Watchdogs also note the difficulty of tracing every dollar. Public First Action does not disclose all donors. Anthropic voluntarily revealed its $20 million commitment. The broader network tied to Leading the Future has drawn fire for “dark money” tactics even as it maintains all activity complies with federal law.
The original reporting on these super PACs first appeared in The Next Web on July 9. That account detailed how the industry’s central demand remains a single national framework that would preempt conflicting state rules. More than 1,000 AI-related bills appeared in state legislatures in 2025 alone. After the Senate stripped a federal preemption clause from pending legislation by a 99-to-1 vote, industry money shifted decisively toward the ballot box.

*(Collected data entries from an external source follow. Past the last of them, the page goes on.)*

(** X20 (delete of a workspace). For a stored id that parses, the delete
    sends exactly one delete request, forced to purge exactly when the
    feature PurgeSoftDeletedWorkspaceOnDestroy is on, and changes nothing
    else; it returns nil exactly when the request is accepted and its poller
    ends without error, and it always returns. *)
Theorem workspace_delete_single_request meta s (id : WorkspaceId) :
  let c := MachineLearning_Workspaces meta in
  let a := onDelete c (numDeletes s) in
  let options :=
    {| ForceToPurge :=
         if PurgeSoftDeletedWorkspaceOnDestroy (Features_MachineLearning meta)
         then Some true else None |} in
  let run := resourceMachineLearningWorkspaceDelete meta s in
  ParseWorkspaceID (rd_Id (st_d s)) = inl id →
  run.2 = sent (ReqDelete id options) s
  ∧ (run.1 = Ret None ↔ a.2 = None ∧ PollUntilDone (op_Poller a.1) = None)
  ∧ ∃ r, run.1 = Ret r.
Proof.
  intros c a options run Hid. subst run.
  unfold resourceMachineLearningWorkspaceDelete.
  rewrite bind_deriveContext, bind_getData, Hid.
  unfold client_Delete. rewrite bind_send. fold c. fold (numDeletes s). fold a.
  assert (Ho : (if PurgeSoftDeletedWorkspaceOnDestroy (Features_MachineLearning meta)
                then {| ForceToPurge := Some true |}
                else DefaultDeleteOperationOptions) = options).
  { subst options. by destruct (PurgeSoftDeletedWorkspaceOnDestroy _). }
  rewrite Ho. fold (sent (ReqDelete id options) s).
  destruct a as [future [e|]]; cbn [fst snd].
  - split; [done|]. split; [|eauto]. split; [done | by intros [? _]].
  - destruct (PollUntilDone (op_Poller future)).
    + split; [done|]. split; [|eauto]. split; [done | by intros [_ ?]].
    + split; [done|]. split; [|eauto]. done.
Qed.

End MachineLearningRuns.

(** ** The validation of kind against feature_store *)

Section FeatureStoreValidation.
Import MachineLearning.
Context `{!Collaborators}.
Implicit Types (s : Run).

(** A configuration that passes every check of the create is prepared into
    a workspace to send. *)
Lemma prepare_accepts id d :
  blocksTyped d = true →
  (∃ i, ExpandSystemAndUserAssignedMap (GetList d "identity") = inl i) →
  serverlessAccepted d = true →
  EqualFold (GetString d "kind") "Default" = false →
  featureStoreSupplied d = true →
  ∃ w, prepareWorkspace id d = Ret (inr w).
Proof.
  intros Ht [i Hi] Hsc Hk Hsup.
  pose proof (expand_feature_store_supplied d) as Hfs. rewrite Hsup in Hfs.
  unfold blocksTyped in Ht.
  apply andb_prop in Ht as [Ht Hft]. apply andb_prop in Ht as [Ht _].
  apply andb_prop in Ht as [He Hm].
  destruct (expand_encryption_typed _ He) as [enc Henc].
  destruct (expand_managed_network_typed _ Hm) as [mn Hmn].
  destruct (expand_feature_store_typed _ Hft) as [x Hx].
  destruct Hfs as [[fs Hfs] | [msg Hfs]]; [|congruence].
  unfold serverlessAccepted in Hsc.
  destruct (expandMachineLearningWorkspaceServerlessCompute _)
    as [sc| |] eqn:Hexp; try discriminate Hsc.
  destruct (checkServerlessCompute _ _ sc) as [[e|]| |] eqn:Hchk;
    try discriminate Hsc.
  unfold prepareWorkspace, expandMachineLearningWorkspaceIdentity.
  rewrite network_access_GetBool, Hi, Henc, Hmn, Hexp.
  unfold mbind, Res_bind. rewrite Hchk, Hfs.
  unfold checkFeatureStore. rewrite Hk. cbn [isNil negb]. eauto.
Qed.

(** C9 (mutual validation of kind and feature_store). In a create-or-update
    of a workspace, when kind equals Default up to case and a feature_store
    block is supplied, or kind is not Default and no feature_store block is
    supplied, the run sends no create-or-update request and does not
    succeed: it returns an error, or it panics on a block that is not typed
    as the schema declares, and with blocks typed by the schema it returns
    an error. When kind is not Default, every create-or-update request of
    the run carries the feature store settings expanded from the
    configuration, and they are not nil; and when moreover a feature_store
    block is supplied and nothing else stops the create (the guard on new
    resources passes, the blocks are typed by the schema, the identity
    expands and the serverless compute settings pass their checks), the
    run does send one create-or-update request, for the identity of the
    configuration, with these settings attached. *)
Theorem feature_store_kind_validation meta s :
  let d := st_d s in
  let kind := GetString d "kind" in
  let run := resourceMachineLearningWorkspaceCreateOrUpdate meta s in
  ((EqualFold kind "Default" = true ∧ featureStoreSupplied d = true)
   ∨ (EqualFold kind "Default" = false ∧ featureStoreSupplied d = false) →
   numCreates run.2 = numCreates s
   ∧ ((∃ e, run.1 = Ret (Some e)) ∨ (∃ msg, run.1 = Panic msg))
   ∧ (blocksTyped d = true → ∃ e, run.1 = Ret (Some e)))
  ∧ (EqualFold kind "Default" = false →
     (∀ id w, ReqCreateOrUpdate id w ∈ requestsOf s run.2 →
        ∃ props fs,
          Properties w = Some props
          ∧ FeatureStoreSettings_ props = Some fs
          ∧ expandMachineLearningWorkspaceFeatureStore (GetList d "feature_store")
            = Ret (Some fs))
     ∧ (featureStoreSupplied d = true →
        guardPasses meta s = true →
        blocksTyped d = true →
        (∃ i, ExpandSystemAndUserAssignedMap (GetList d "identity") = inl i) →
        serverlessAccepted d = true →
        ∃ w props fs,
          ReqCreateOrUpdate (createId meta d) w ∈ requestsOf s run.2
          ∧ numCreates run.2 = S (numCreates s)
          ∧ Properties w = Some props
          ∧ FeatureStoreSettings_ props = Some fs
          ∧ expandMachineLearningWorkspaceFeatureStore (GetList d "feature_store")
            = Ret (Some fs))).
Proof.
  intros d kind run.
  destruct (ml_create_cases meta s) as (pre & Hpre & Hcases).
  fold d run in Hcases. split; [|intros Hkind; split].
  - intros Hmis.
    assert (Hno : ∀ added, Forall getEvent added →
              st_trace run.2 = st_trace s ++ added →
              numCreates run.2 = numCreates s).
    { intros added Hf Ht. unfold numCreates.
      rewrite Ht, countReq_app, (gets_are_no_creates added) by done. lia. }
    destruct Hcases as [(e & Hr & Ht) | Hprep].
    { split; [eauto|]. split; eauto. }
    destruct (prepare_mismatch (createId meta d) d Hmis) as [[e He] | [msg He]];
      rewrite He in Hprep; destruct Hprep as [Hr Ht].
    + split; [eauto|]. split; eauto.
    + split; [eauto|]. split; [eauto|]. intros Htyped.
      destruct (prepare_typed (createId meta d) d Htyped) as [x Hx]. congruence.
  - intros id w Hin.
    destruct Hcases as [(e & Hr & Ht) | Hprep].
    { rewrite (requestsOf_app _ _ _ Ht) in Hin.
      apply list_elem_of_fmap in Hin as ([t r] & Hr' & Hin).
      simpl in Hr'. subst r.
      rewrite Forall_forall in Hpre. by specialize (Hpre _ Hin). }
    destruct (prepareWorkspace (createId meta d) d) as [[e|w']| |] eqn:Hp;
      try (destruct Hprep as [_ Ht];
           rewrite (requestsOf_app _ _ _ Ht) in Hin;
           apply list_elem_of_fmap in Hin as ([t r] & Hr' & Hin);
           simpl in Hr'; subst r;
           rewrite Forall_forall in Hpre; by specialize (Hpre _ Hin)).
    destruct Hprep as (post & Ht & Hpost).
    rewrite <- app_assoc in Ht.
    rewrite (requestsOf_app _ _ _ Ht) in Hin.
    apply list_elem_of_fmap in Hin as ([t r] & Hr & Hin). simpl in Hr. subst r.
    rewrite Forall_forall in Hpre, Hpost.
    apply elem_of_app in Hin as [Hin | Hin]; [by specialize (Hpre _ Hin)|].
    apply elem_of_cons in Hin as [Hin | Hin]; [|by specialize (Hpost _ Hin)].
    injection Hin as _ _ <-.
    destruct (prepare_feature_store _ _ _ Hp) as (props & fs & HP & He & Hc & Hf).
    fold kind in Hc, Hf. rewrite Hkind in Hf.
    unfold checkFeatureStore in Hc. rewrite Hkind in Hc.
    destruct fs as [fs|]; [|done]. eauto 10.
  - intros Hsup Hg Htyped Hi Hsc.
    destruct (prepare_accepts (createId meta d) d Htyped Hi Hsc Hkind Hsup)
      as [w Hp].
    destruct (prepare_feature_store _ _ _ Hp) as (props & fs & HP & He & Hc & Hf).
    fold kind in Hc, Hf. rewrite Hkind in Hf.
    unfold checkFeatureStore in Hc. rewrite Hkind in Hc.
    destruct fs as [fs|]; [|done].
    exists w, props, fs.
    assert (Htr : ∃ before post,
              st_trace run.2
              = st_trace s
                  ++ before ++ (st_clock s, ReqCreateOrUpdate (createId meta d) w)
                  :: post
              ∧ Forall getEvent before ∧ Forall getEvent post).
    { subst run. rewrite (ml_create_unfold meta s Hg). fold d. rewrite Hp.
      match goal with |- context [sendWorkspace meta ?ctx _ w _] =>
        destruct (sendWorkspace_trace meta ctx (createId meta d) w
                    (afterGuard meta s)) as (post & Ht & Hpost) end.
      unfold afterGuard in Ht |- *. fold d in Ht |- *.
      destruct (rd_IsNewResource d); cbn [sent st_trace st_clock] in Ht.
      - exists [(st_clock s, ReqGet (createId meta d))], post.
        rewrite Ht, <- app_assoc. split; [done|]. split; [|done].
        by repeat constructor.
      - exists [], post. rewrite Ht. split; [done|]. split; [constructor | done]. }
    destruct Htr as (before & post & Ht & Hb & Hpost).
    split; [|split; [|done]].
    + rewrite (requestsOf_app _ _ _ Ht), fmap_app, fmap_cons.
      apply elem_of_app. right. by left.
    + unfold numCreates.
      rewrite Ht, !countReq_app, countReq_cons, (gets_are_no_creates before),
        (gets_are_no_creates post) by done.
      simpl. lia.
Qed.
End FeatureStoreValidation.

Anthropic stands somewhat apart. The company has publicly argued that governments should retain power to block especially dangerous AI systems. Its donation to Public First Action came with explicit limits against partisan use. Microsoft’s Brad Smith has separately complained that the United States currently “regulates AI with no clear rules at all.” The spending, in this view, could help fill that vacuum on terms that preserve innovation.

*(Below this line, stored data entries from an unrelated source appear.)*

(** ** The branch of the label events *)

(** X11.  On a [labeled] or [unlabeled] event on an on-boarded body, not
    sent by the application, the handler populates the labels, then
    updates the body only if the checklists rendered from the attached
    labels differ from those of the embedded message; if the update fails,
    a message is logged without the failure and the failure itself is
    thrown again. *)
Theorem labeled_flow_outcome `{Collaborators} (context : PRContext) :
  let config := getConfig context in
  let newMessage := onBoardingMessage (sectionsOf context config true) in
  (is_action context "labeled" || is_action context "unlabeled") = true ->
  isOnboarding (pr_body context) = true ->
  sentByThisApp context = false ->
  exists oldMessage body,
    parseMessage (pr_body context) = Return oldMessage
    /\ overwriteMessage (pr_body context) newMessage = Return body
    /\ handler context =
       if didChecklistsChange newMessage oldMessage
       then match pulls_update context body with
            | None => (populates config ++ [UpdateBody body], Return tt)
            | Some e =>
                (populates config
                 ++ [ UpdateBody body;
                      LogError (lit "Failed to update body after label updates")
                        None ],
                 Throw (Rejected e))
            end
       else (populates config, Return tt).
Proof.
  intros config newMessage Ha Ho Hs.
  destruct (parseMessage_returns _ Ho) as (old & Hold).
  destruct (overwriteMessage_returns (pr_body context) newMessage Ho)
    as (body & Hb).
  exists old, body. split; [exact Hold|]. split; [exact Hb|].
  assert (Hop : is_action context "opened" = false).
  { apply orb_true_iff in Ha as [E|E];
      apply (is_action_exclusive context _ "opened" E); discriminate. }
  assert (Hed : is_action context "edited" = false).
  { apply orb_true_iff in Ha as [E|E];
      apply (is_action_exclusive context _ "edited" E); discriminate. }
  unfold handler. rewrite Hop, Hed, Ho, Ha. cbn [andb negb].
  cbn [ret bind fst snd app]. unfold labeledFlow. rewrite Hs. fold config.
  rewrite createLabelChecklists_run. unfold lift, attempt, emit, throw, ret.
  cbn [bind fst snd]. fold newMessage. rewrite Hold. cbn [bind fst snd].
  destruct (didChecklistsChange newMessage old).
  - rewrite Hb. cbn [bind fst snd].
    destruct (pulls_update context body); cbn [bind fst snd];
      rewrite <- ?app_assoc; cbn [app]; rewrite ?app_nil_r; reflexivity.
  - cbn [bind fst snd]. rewrite ?app_nil_r. reflexivity.
Qed.

Lemma labeled_flow_outcome_witness :
  exists oldMessage body,
    parseMessage (lit "a" ++ MessageStart ++ lit "b") = Return oldMessage
    /\ overwriteMessage (lit "a" ++ MessageStart ++ lit "b")
         (onBoardingMessage
            (@sectionsOf (Standin.collaborators Standin.update_refused)
               (Standin.on "labeled" (lit "a" ++ MessageStart ++ lit "b") None)
               tt true))
       = Return body.
Proof.
  destruct (@labeled_flow_outcome (Standin.collaborators Standin.update_refused)
              (Standin.on "labeled" (lit "a" ++ MessageStart ++ lit "b") None))
    as (old & body & Hold & Hb & _);
    [reflexivity|reflexivity|reflexivity|].
  exists old, body. split; [exact Hold|exact Hb].
Defined.

(** ** The markers through dedent *)

Lemma occurs_in_line (k s : str) :
  ~ In nl k -> occurs k s -> exists l, In l (split [nl] s) /\ occurs k l.
Proof.
  intros Hk. remember (length s) as n eqn:Hn. revert s Hn.
  induction n as [n IH] using lt_wf_ind. intros s Hn O.
  rewrite split_cut by discriminate.
  destruct (cut [nl] s) as [[b a]|] eqn:C.
  - pose proof (cut_length _ _ _ _ C) as L. simpl in L.
    apply cut_sound in C. rewrite C in O. cbn [app] in O.
    apply occurs_app_char in O as [O|O]; [| |assumption].
    + exists b. split; [now left|assumption].
    + destruct (IH (length a) ltac:(lia) a eq_refl O) as (l & Hl & Ol).
      exists l. split; [now right|assumption].
  - exists s. split; [now left|assumption].
Qed.

Lemma occurs_join_in (k sep l : str) (ls : list str) :
  In l ls -> occurs k l -> occurs k (join sep ls).
Proof.
  intros Hin O. induction ls as [|x ls IH]; [destruct Hin|].
  destruct ls as [|y ls].
  - destruct Hin as [<-|[]]. exact O.
  - rewrite join_cons2. destruct Hin as [<-|Hin].
    + now apply occurs_app_l.
    + apply occurs_app_r, occurs_app_r. now apply IH.
Qed.

Lemma ws_run_le (p r : str) (c : char) :
  is_ws c = false -> ws_run (p ++ c :: r) <= length p.
Proof.
  intros Hc. induction p as [|a p IH]; cbn [app ws_run length].
  - now rewrite Hc.
  - destruct (is_ws a); lia.
Qed.

(** Dedent removes no part of an occurrence that begins with something
    else than white space. *)
Lemma occurs_strip_keeps (k l : str) (c : char) (k' : str) (m : nat) :
  k = c :: k' -> is_ws c = false ->
  (forall i, indent_of l = Some i -> m <= i) ->
  occurs k l -> occurs k (strip_line m l).
Proof.
  intros -> Hc Hi (p & q & E). unfold strip_line.
  destruct l as [|a l]; [now exists p, q|].
  destruct (char_eqb a space) eqn:Ea; [|now exists p, q].
  apply char_eqb_eq in Ea. subst a.
  assert (Hw : ws_run (space :: l) <= length p).
  { rewrite E. cbn [app]. now apply ws_run_le. }
  assert (Hp : 1 <= ws_run (space :: l)) by (cbn [ws_run]; simpl; lia).
  assert (Hl : length (space :: l) = length p + S (length k' + length q)).
  { rewrite E. rewrite !length_app. simpl. lia. }
  assert (Hm : m <= length p).
  { specialize (Hi (ws_run (space :: l))).
    unfold indent_of in Hi.
    replace (0 <? ws_run (space :: l)) with true in Hi
      by (symmetry; apply Nat.ltb_lt; lia).
    replace (ws_run (space :: l) <? length (space :: l)) with true in Hi
      by (symmetry; apply Nat.ltb_lt; lia).
    specialize (Hi eq_refl). lia. }
  rewrite E. rewrite skipn_app.
  replace (m - length p) with 0 by lia. cbn [skipn].
  now exists (skipn m p), q.
Qed.

Lemma trim_start_keeps (p r : str) (c : char) :
  is_ws c = false -> exists p', trim_start (p ++ c :: r) = p' ++ c :: r.
Proof.
  intros Hc. induction p as [|a p IH]; cbn [app trim_start].
  - rewrite Hc. now exists [].
  - destruct (is_ws a); [exact IH|]. now exists (a :: p).
Qed.

Lemma trim_end_keeps (r q : str) (c : char) :
  is_ws c = false -> exists q', trim_end (r ++ c :: q) = r ++ c :: q'.
Proof.
  intros Hc. unfold trim_end. rewrite rev_app_distr. cbn [rev].
  rewrite <- app_assoc. cbn [app].
  destruct (trim_start_keeps (rev q) (rev r) c Hc) as (p' & ->).
  exists (rev p'). rewrite rev_app_distr. cbn [rev].
  rewrite rev_involutive, <- app_assoc. reflexivity.
Qed.

Lemma occurs_trim (k s : str) (c1 c2 : char) (km : str) :
  k = c1 :: km ++ [c2] -> is_ws c1 = false -> is_ws c2 = false ->
  occurs k s -> occurs k (trim s).
Proof.
  intros -> H1 H2 (p & q & ->). unfold trim.
  cbn [app].
  destruct (trim_start_keeps p ((km ++ [c2]) ++ q) c1 H1) as (p' & ->).
  replace (p' ++ c1 :: (km ++ [c2]) ++ q) with ((p' ++ c1 :: km) ++ c2 :: q)
    by (rewrite <- !app_assoc; reflexivity).
  destruct (trim_end_keeps (p' ++ c1 :: km) q c2 H2) as (q' & ->).
  exists p', q'.
  rewrite <- ?app_assoc; cbn [app]; rewrite <- ?app_assoc; reflexivity.
Qed.

Lemma expand_newlines_app_head (s t : str) :
  head_not_in t [letter_n] ->
  expand_newlines (s ++ t) = expand_newlines s ++ expand_newlines t.
Proof.
  intros Ht. pattern s, (expand_newlines s). apply expand_newlines_ind.
  - reflexivity.
  - intros c. destruct t as [|d t]; [reflexivity|].
    cbn [app]. rewrite expand_newlines_eq.
    replace (char_eqb d letter_n) with false.
    + now rewrite andb_false_r.
    + symmetry. apply char_eqb_neq. intros ->. apply Ht. now left.
  - intros s' IH. cbn [app]. rewrite expand_newlines_eq, !char_eqb_refl.
    cbn [andb]. now rewrite IH.
  - intros c d s' Hcd IH. cbn [app]. rewrite expand_newlines_eq.
    replace (char_eqb c backslash && char_eqb d letter_n) with false.
    + cbn [app] in IH. now rewrite IH.
    + symmetry. apply andb_false_iff.
      destruct Hcd; [left|right]; now apply char_eqb_neq.
Qed.

Lemma occurs_expand_keeps (k s : str) :
  ~ In backslash k -> head_not_in k [letter_n] -> k <> [] ->
  occurs k s -> occurs k (expand_newlines s).
Proof.
  intros Hb Hn Hne (p & q & ->).
  rewrite expand_newlines_app_head.
  - rewrite expand_newlines_app_l by assumption.
    now exists (expand_newlines p), (expand_newlines q).
  - destruct k; [congruence|exact Hn].
Qed.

Yet public sentiment complicates the effort. Polls cited in earlier coverage by The Atlantic show a majority of Americans believe the risks of AI outweigh its benefits. Grassroots opposition has already blocked dozens of data-center projects. Ads funded by these PACs rarely mention artificial intelligence directly. They focus instead on jobs, national security or character attacks. The strategy echoes past industry campaigns that avoided naming the core issue.

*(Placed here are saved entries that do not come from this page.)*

(** * CRUD routes of the special-education school API

    A shallow embedding of the six route files under [api/src/routes]
    (users, teachers, students, prof-saude, events, appointments) and of
    the parts of their collaborators that the handlers rely on: the
    Mongoose models they declare, the JavaScript [Date] constructor, the
    strict [moment] parser, the store's [$regex] operator and the Express
    routers that dispatch to the handlers.

    Every handler is a function from the request and the collection of its
    model to a response and the collection afterwards. *)

From Stdlib Require Import ZArith Ascii String List Bool Lia.
From stdpp Require Import gmap strings list fin_maps.

Open Scope string_scope.
Open Scope Z_scope.

(** ** Characters *)

Module Chars.

Definition code (c : ascii) : Z := Z.of_N (N_of_ascii c).

Definition between (lo hi : Z) (c : ascii) : bool :=
  (lo <=? code c) && (code c <=? hi).

Definition isDigit (c : ascii) : bool := between 48 57 c.
Definition isUpper (c : ascii) : bool := between 65 90 c.
Definition isLower (c : ascii) : bool := between 97 122 c.
Definition isAlnum (c : ascii) : bool := isDigit c || isUpper c || isLower c.
Definition isHex (c : ascii) : bool :=
  isDigit c || between 65 70 c || between 97 102 c.
(** A response with a success flag and nothing else, and one whose data is
    a list. *)
Lemma success_without_usable_data_witness :
  fst (find_jobs (U := ascii_only)
         (stub (Return (PDict [(py "success", PBool true)]))
            (generation_ok (py "summary")))
         (py "Software Engineer") (py "New York") 2 [py "Python"; py "SQL"] fresh)
  = Return (PStr (py "An error occurred while searching for jobs: 'data'"))
  /\ fst (get_industry_trends (U := ascii_only)
            (stub (Return (PDict [(py "success", PBool true);
                                  (py "data", PList sample_trends)]))
               (generation_ok (py "summary")))
            (py "Data Science") fresh)
     = Return (PStr (py "An error occurred while fetching industry trends: 'list' object has no attribute 'get'")).
Proof.
  split.
  - destruct (proj1 (@success_without_usable_data ascii_only
                (stub (Return (PDict [(py "success", PBool true)]))
                   (generation_ok (py "summary")))
                (py "Software Engineer") (py "New York") 2%Z
                [py "Python"; py "SQL"] (py "Data Science") fresh
                [(py "success", PBool true)] eq_refl) eq_refl)
      as [Hnone _].
    destruct Hnone as [Hout _]; [reflexivity | exact Hout].
  - destruct (proj2 (@success_without_usable_data ascii_only
                (stub (Return (PDict [(py "success", PBool true);
                                      (py "data", PList sample_trends)]))
                   (generation_ok (py "summary")))
                (py "Software Engineer") (py "New York") 2%Z
                [py "Python"; py "SQL"] (py "Data Science") fresh
                [(py "success", PBool true); (py "data", PList sample_trends)]
                eq_refl) eq_refl)
      as [_ Hdata].
    destruct (Hdata (PList sample_trends)) as [Hout _];
      [reflexivity | reflexivity |].
    etransitivity; [exact Hout | vm_compute; reflexivity].
Defined.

Even so, the early primary results suggest the money carries weight. Candidates supported by one side or the other have largely prevailed. In New York’s 12th District the heavy spending against Bores elevated his profile but still contributed to his defeat. Public First Action later claimed the attack “backfired” and helped a more regulation-friendly candidate in a neighboring race.
The dueling PACs have clashed directly in several contests. They traded accusations in interviews and spent on opposite sides of the same Manhattan primary. Such proxy battles reflect deeper tensions between OpenAI-aligned accelerationists and Anthropic’s more cautious approach. Dario Amodei, Anthropic’s chief executive, has warned that AI could “test us as a species.” Greg Brockman’s camp appears more focused on rapid deployment under light federal oversight.
Congress shows signs of movement. Bills on AI safety, copyright, deepfakes and compute governance circulate on both sides of the aisle. Few expect final passage this year. The real work will begin in the next session. By then the new class of lawmakers will include dozens who owe their seats, at least in part, to checks written in Silicon Valley.
Whether those obligations translate into favorable statute remains uncertain. History offers mixed lessons. Tobacco, pharmaceuticals and fossil fuels all spent heavily to shape regulation. Sometimes they delayed rules for years. Other times public backlash forced tighter controls. The AI industry now bets it can thread the needle, securing national rules strong enough to preempt states yet flexible enough to let American firms outpace global rivals.
The sums involved make the wager credible. More than $200 million. Dozens of races. Two competing visions of what responsible oversight should look like. And a technology advancing faster than lawmakers can debate. The 2026 midterms will not settle the future of AI. They will, however, determine who sits at the table when the serious drafting begins.